Synaptic and Axonal Plasticity Induction in the Human Cerebral Cortex

Abstract

This chapter summarizes a newly developed method (quadripulse stimulation (QPS)) to induce neural plasticity in the human brain. What Is QPS? One stimulation burst consisting of four monophasic pulses is given every 5 s for 30 min. In total, 360 bursts (1440 pulses) are given in one session. Short-interval QPS potentiates excitability and longer-interval QPS depresses the target area. QPS at intervals of 5 ms (QPS5) induces long-term potentiation (LTP) most efficiently and QPS50 induces long-term depression (LTD) most effectively in the human primary motor cortex (M1). After QPS, no changes were found in the threshold, GABAergic function of M1, or acetylcholine function.
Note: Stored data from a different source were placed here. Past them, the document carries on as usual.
Lemma flag_value b v : flag_has (value_flags v) b = true -> forall f, flag_has f b = flag_has f v.
Proof. destruct b, v; intros E f; try done; destruct f as [[? ?] ?]; done. Qed.
Lemma flag_self v : flag_has (value_flags v) v = true. Proof. by destruct v. Qed.

Fixpoint all_flags (fs : list (bool * bool * bool)) (ins : list vvp_bit4_t) : bool :=
  match fs, ins with
  | _, [] => true
  | f :: fs, b :: ins => flag_has f b && all_flags fs ins
  | [], _ :: _ => false
  end.

Lemma all_flags_spec fs ins : (length ins <= length fs)%nat ->
  all_flags fs ins = true <-> forall i v f, ins !! i = Some v -> fs !! i = Some f -> flag_has f v = true.
Proof.
  revert fs. induction ins as [|v ins IH]; intros [|f fs] Hl; cbn [all_flags]; try done; cbn in Hl; [lia|].
  rewrite andb_true_iff, (IH fs) by lia. split.
  - intros [H1 H2] [|i] v' f' Ev Ef; cbn in *; [by simplify_eq|by eapply H2].
  - intros H. split; [by apply (H 0%nat)|]. intros i v' f' Ev Ef. by apply (H (S i)).
Qed.

(** A row covers a vector when each flag has its value. *)
Lemma covers_is cur row ins fs : levels_are cur ins -> row_is row fs -> (length ins <= length fs)%nat ->
  row_covers cur row = all_flags fs ins.
Proof.
  intros [(N0 & N1 & Nx) Hc] Hr Hl. apply eq_true_iff_eq. unfold row_covers. rewrite !andb_true_iff, !land_covers by done.
  rewrite all_flags_spec by done. split.
  - intros [[H0 H1] Hx] i v f Ev Ef. assert (HB : Z.testbit (mask_of v cur) (Z.of_nat i) = true).
    { rewrite Hc, list_lookup_fmap, Ev. apply flag_self. }
    assert (HR : Z.testbit (mask_of v row) (Z.of_nat i) = true) by (destruct v; cbn [mask_of] in *; auto).
    by rewrite Hr, Ef in HR.
  - intros H. assert (HB : forall b i, Z.testbit (mask_of b cur) (Z.of_nat i) = true -> Z.testbit (mask_of b row) (Z.of_nat i) = true).
    { intros b i E. rewrite Hc, list_lookup_fmap in E. destruct (ins !! i) as [v|] eqn:Ev; [|done]. cbn in E.
      destruct (lookup_lt_is_Some_2 fs i) as [f Ef]; [apply lookup_lt_Some in Ev; lia|].
      rewrite Hr, Ef, (flag_value b v E). by apply (H i v f). }
    split; [split|]; intros i; [apply (HB BIT4_0)|apply (HB BIT4_1)|apply (HB BIT4_X)].
Qed.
In contrast, EPSP summation and sharpness of the IO curve are bidirectionally modulated by QPS. These findings indicate that excitatory synaptic efficacy is bidirectionally modulated by QPS. The effect is specific to the activated neurons. These all are consistent with synaptic LTP/LTD. Dopamine enhanced both LTP of QPS5 and LTD of QPS50. It is again compatible with plasticity induction in animals. These are consistent with the concept that LTD was enhanced by the D1 agonist and LTD by the D1 and D2 agonists together, but the D1 agonist alone or the D2 agonist alone induced no changes in LTD. In PD patients, even at an early stage, QPS induced neither LTP- nor LTD-like effects in the motor cortex. This lack of plasticity was normalized by L-Dopa intake in parallel with motor symptom improvements.